I’d just taken a silly fall. Unhappy about it, I was delighting in the moment. Out of the sun’s glare, enough still hit my face below my eyeglasses to warm it. Waders and socks I’d placed on the bank’s incline to dry and drain. Spotify’s Yacht Rock from my iPhone sounded better than I ever imagined Memorex.
Bare, my feet rested on the waxed canvas jacket “floor” beneath them. A possibles pack, skinny from years of hard use, made a decent pillow. I’d wriggled into a comfortable soft sand chaise.
It superseded logic.
Rod down, waders donned, a spectator in the game, I wasn’t fishing. I was damp knees deep in the bounty.
And I knew it.

~
“Crocodile tears.”
My grandmother had a name for my most dramatic crying. I cry crocodile tears.
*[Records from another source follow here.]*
Lemma reconciled_step (pre : gmap K Obj) (ks : list K) (st : State)
    (ev : Importer.Event) :
  reconciled pre ks st →
  reconciled pre (ks ++ option_list (yielded_key ev st)) (step st ev).
Proof.
  intros (Hnew & Hold & Hupd).
  destruct ev as [name attrs | name | chars];
    [rewrite app_nil_r; by split_and! | | rewrite app_nil_r; by split_and!].
  unfold reconciled, Importer.step, Importer.yielded_key, Importer.endElement.
  destruct (active name); [| rewrite app_nil_r; by split_and!].
  destruct (key_for_current_object (data st) (sub st)) as [key |];
    [| rewrite app_nil_r; by split_and!].
  cbn [option_list]. rewrite list_to_set_app_L.
  unfold Importer.pop_from_old_objects, Importer.is_true.
  destruct (old_objects st !! key) as [o |] eqn:Hpop.
  - (* an object that existed before and was not met yet *)
    rewrite !objects_truthy. cbn [Importer.sub Importer.data].
    destruct (update_object o name (data st) (sub st)) as [changed s'].
    cbn. rewrite dom_insert_L, dom_delete_L, Hnew, Hold.
    assert (Hfresh : new_objects st !! key = None).
    { apply not_elem_of_dom. rewrite Hnew. intros Hin.
      apply (elem_of_dom_2 (old_objects st)) in Hpop. set_solver. }
    split_and!; [set_solver | set_solver |].
    destruct changed.
    + by apply insert_mono.
    + apply insert_subseteq_r; [| exact Hupd].
      eapply lookup_weaken_None; eauto.
  - destruct (new_objects st !! key) as [o |] eqn:Hseen.
    + (* a key met before in this pass *)
      rewrite !objects_truthy.
      destruct (update_object o name (data st) (sub st)) as [changed s'].
      cbn. rewrite dom_insert_L, Hnew, Hold.
      assert (Hin : key ∈ (list_to_set ks : gset K)).
      { rewrite <- Hnew. by apply (elem_of_dom_2 _ _ o). }
      split_and!; [set_solver | set_solver |].
      rewrite (insert_id _ _ _ Hseen).
      destruct changed; [| exact Hupd].
      by apply insert_subseteq_l.
    + (* a key that is new *)
      destruct (create_new_object key (data st) (sub st)) as [o s1].
      destruct (update_object o name (data st) s1) as [changed s'].
      cbn. rewrite dom_insert_L, Hnew, Hold.
      assert (Hnot : key ∉ dom (old_objects st)) by by apply not_elem_of_dom.
      split_and!; [set_solver | set_solver |].
      destruct changed.
      * by apply insert_mono.
      * apply insert_subseteq_r; [| exact Hupd].
        eapply lookup_weaken_None; eauto.
Qed.

Lemma reconciled_fold (pre : gmap K Obj) (feed : list Importer.Event) :
  ∀ ks st, reconciled pre ks st →
           reconciled pre (ks ++ feed_keys feed st) (fold_left step feed st).
Proof.
  induction feed as [| ev feed IH]; intros ks st Hst; cbn [fold_left Importer.feed_keys].
  - by rewrite app_nil_r.
  - pose proof (reconciled_step pre ks st ev Hst) as Hstep.
    apply IH in Hstep.
    destruct (yielded_key ev st) as [key |]; cbn [option_list] in Hstep.
    + by rewrite <- app_assoc in Hstep.
    + by rewrite app_nil_r in Hstep.
Qed.


End Reconciliation.
(** * dataset_generator.py: inventory ledger, behaviour simulator,
      transaction synthesizer, streaming writer and orchestrator

    A shallow embedding of [src/dataset_generator.py].

    Conventions of the embedding.
    - Python [int] is [Z]. Python [str] is [string].
    - The product dictionaries are mutable objects shared between the list
      [products] and the dictionary [Inventory.products]. They live in a heap
      ([list product]); a location is an index of that list, so the Python list
      [products] is the heap itself read in order, and [Inventory.products] is
      a finite map from product ids to locations.
    - The module [random] is an oracle [rng : nat -> nat] read at a cursor;
      every call of [random.*] reads the next values. [random.random()] is a
      value in hundredths (0..99), and the probabilities and weights of the
      source are written in hundredths as well.
    - Prices are amounts in cents. The price history (floating-point factors
      and Faker dates) is summarised by its draws.
    - Fields filled by Faker (names, geo data, dates, IP addresses) are left
      out of the records; Faker has a generator of its own and its calls read
      nothing from [random].
    - Exceptions are a result [Raise]. A [while] loop takes fuel and yields
      [Timeout] when the fuel is used up before the loop condition fails.
      Failures of the file system ([os.makedirs], [open], [write]) and the
      progress lines printed on the way are left out.
    - A Python [dict] is an insertion-ordered association list with one
      entry per key ([PyDict]); a Python [set] is a [gset].
    - A file is the sequence of the [write] calls it received, each a literal
      or [json.dumps] of a record. *)

From Stdlib Require Import Ascii.
From stdpp Require Import base numbers option list gmap sets strings pretty sorting.

Open Scope Z_scope.

(** ** Results, exceptions and the generator monad *)

Inductive exn := IndexError | ValueError | KeyError.

Inductive result (A : Type) :=
  | Ok (a : A)
  | Raise (e : exn)
  | Timeout.
Arguments Ok {A} a.
Arguments Raise {A} e.
Arguments Timeout {A}.

Module Product.
Record t := mk {
  product_id : string;
  category_id : string;
  subcategory_id : string;
  base_price : Z;
  current_stock : Z;
  is_active : bool;
  price_history : list Z
}.
End Product.
Abbreviation product := Product.t.

Record world := World {
  rng : nat → nat;
  pos : nat;
  heap : list product
}.

Definition M (A : Type) : Type := world → result (A * world).

#[export] Instance M_ret : MRet M := λ A a w, Ok (a, w).
#[export] Instance M_bind : MBind M := λ A B k m w,
  match m w with
  | Ok (a, w1) => k a w1
  | Raise e => Raise e
  | Timeout => Timeout
  end.

Definition raise {A} (e : exn) : M A := λ _, Raise e.
Definition timeout {A} : M A := λ _, Timeout.

Definition get_heap : M (list product) := λ w, Ok (heap w, w).
Definition set_heap (h : list product) : M unit :=
  λ w, Ok (tt, World (rng w) (pos w) h).

(** [for x in xs: acc = body(x, acc)] *)
Fixpoint for_each {A S} (xs : list A) (body : A → S → M S) (acc : S) : M S :=
  match xs with
  | [] => mret acc
  | x :: xs' => acc' ← body x acc; for_each xs' body acc'
  end.

(** [range(n)] *)
Definition range (n : Z) : list nat := seq 0 (Z.to_nat n).

(** ** The module [random] *)

Definition draw : M nat :=
  λ w, Ok (rng w (pos w), World (rng w) (S (pos w)) (heap w)).

(** [random.random()], in hundredths *)
Definition random_random : M Z :=
  d ← draw; mret (Z.of_nat d `mod` 100).

(** [random.randint(a, b)] *)
Definition random_randint (a b : Z) : M Z :=
  if decide (b < a) then raise ValueError
  else d ← draw; mret (a + Z.of_nat d `mod` (b - a + 1)).

(** [random.choice(seq)] *)
Definition random_choice {A} (xs : list A) : M A :=
  match xs with
  | [] => raise IndexError
  | x0 :: _ => d ← draw; mret (default x0 (xs !! (d `mod` length xs)%nat))
  end.

(** [random.uniform(a, b)] rounded to two places, in hundredths *)
Definition random_uniform (a b : Z) : M Z :=
  d ← draw; mret (a + Z.of_nat d `mod` (b - a + 1)).

(** ** Helpers *)

Definition hex_digits : list ascii :=
  ["0"; "1"; "2"; "3"; "4"; "5"; "6"; "7"; "8"; "9";
   "a"; "b"; "c"; "d"; "e"; "f"]%char.

Fixpoint rand_hex (n : nat) : M string :=
  match n with
  | O => mret ""
  | S n' => c ← random_choice hex_digits; s ← rand_hex n'; mret (String c s)
  end.

(** [f"{n:0{w}d}"] for a natural number *)
Fixpoint zeros (k : nat) : string :=
  match k with O => "" | S k' => String "0" (zeros k') end.
Definition zfill (w : nat) (s : string) : string :=
  zeros (w - String.length s) +:+ s.
Definition fmt_id (prefix : string) (w : nat) (n : nat) : string :=
  prefix +:+ zfill w (pretty n).

Fixpoint weighted_choice_go {A} (r total : Z) (choices : list (A * Z)) : option A :=
  match choices with
  | [] => None
  | (v, wt) :: rest =>
      let total := total + wt in
      if decide (r ≤ total) then Some v else weighted_choice_go r total rest
  end.

Definition weighted_choice {A} (choices : list (A * Z)) : M A :=
  r ← random_random;
  match weighted_choice_go r 0 choices with
  | Some v => mret v
  | None =>
      match last choices with
      | Some (v, _) => mret v
      | None => raise IndexError
      end
  end.

(** ** Files and [write_json_array] *)

Definition NL : string := String "010" "".

Inductive chunk (A : Type) :=
  | Lit (s : string)
  | Dumps (item : A).
Arguments Lit {A} s.
Arguments Dumps {A} item.

Definition file (A : Type) := list (chunk A).

Record writer (A : Type) := Writer {
  wr_file : file A;
  wr_first : bool;
  wr_count : Z
}.
Arguments Writer {A}.
Arguments wr_file {A}.
Arguments wr_first {A}.
Arguments wr_count {A}.

Definition write_item {A} (st : writer A) (item : A) : writer A :=
  let f := if wr_first st then wr_file st else wr_file st ++ [Lit ("," +:+ NL)] in
  Writer (f ++ [Dumps item]) false (wr_count st + 1).

Definition write_json_array {A} (items_iter : list A) : file A * Z :=
  let st := foldl write_item (Writer [Lit ("[" +:+ NL)] true 0) items_iter in
  (wr_file st ++ [Lit (NL +:+ "]" +:+ NL)], wr_count st).
Arguments write_json_array {A} items_iter : simpl never.

(** The text of a file, given [json.dumps]. *)
Definition render {A} (dumps : A → string) (f : file A) : string :=
  foldr (λ c s, match c with Lit t => t +:+ s | Dumps x => dumps x +:+ s end) "" f.

(** ** Python dictionaries: one entry per key, in insertion order *)

Module PyDict.
Definition t (V : Type) := list (string * V).

Fixpoint get {V} (d : t V) (k : string) : option V :=
  match d with
  | [] => None
  | (k', v) :: d' => if decide (k' = k) then Some v else get d' k
  end.

(** [d[k] = v] *)
Fixpoint set {V} (d : t V) (k : string) (v : V) : t V :=
  match d with
  | [] => [(k, v)]
  | (k', v') :: d' =>
      if decide (k' = k) then (k', v) :: d' else (k', v') :: set d' k v
  end.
Less and less it’s fish, number or type, that bring on the waterworks. More and more it’s the wonder of the water and all its works — flora, fauna and funga — that strike me most dramatically. Woods and wind play moving duets. Deer visit and linger.
Rarely it’s the size of the fish. Regularly it’s the size of the moment — the smallest always the sweetest — that move me most.
Even Paleolithic artisans’ passion crafts — cave art, relief carvings, movable sculpture — were only some of their many artistic expressions. Hunting, survival craft, was also artform; focused on the discipline, early man expressed himself as he would in any other, artistically.
Casting a line with a rod isn’t much different than casting an idea with my pen, or I calculate a club at a foe.
It’ll land as true as edited.
~
Dry fly fishing the English chalk stream style as I do, I hunt. Stalking is as much an artistic expression as the efficient cast and its air mend. My line-tending hand as essential as my casting hand’s pointer finger. They play harmoniously, melodic.
Quiet is a pursuit.
Hushed, damn near my only posture. Through currents and over rocks I move securely, as aware of branches close overhead as the deep pool three feet off my lead foot.
Semper Paratus.
I am free.
~
Amid all the bitching attesting increasingly crowded waterways, challenged fish populations, and man’s interventions, remains our freedom of focus. Regard it as more valuable than time. Focus is harder to attain, being earned not given, and maddeningly more complex to invest.
Managing our focus, we choose where and how we cast it. Competition for the bounty, we discern as beings as elemental to the bounty as the flora, fauna and funga found nearby. Superseding logic our insight trumpets these hunter-gatherers’ inborn goodness.
Despite the Woes we choose what we engage.
Some clarity from a transcendentalist’s perspective:
“Transcendent” spiritual experiences won’t spring from an outward, bygone, or future source.
They live in our “self,” manifestable in any moment. In those moments our mind illuminates the common features of its surroundings with potency, beauty, and interconnectedness.”
See?
To engage transcendent experiences, we’ll have to transcend the moment, managing ourselves.
Manage to transcend it.
Won’t you?
by Greg DuBose essayist, lyrical poet, creative director, lives in the American West. He is husband, father, grandfather, kind.
Remembering John Gierach. Man. Transcendent.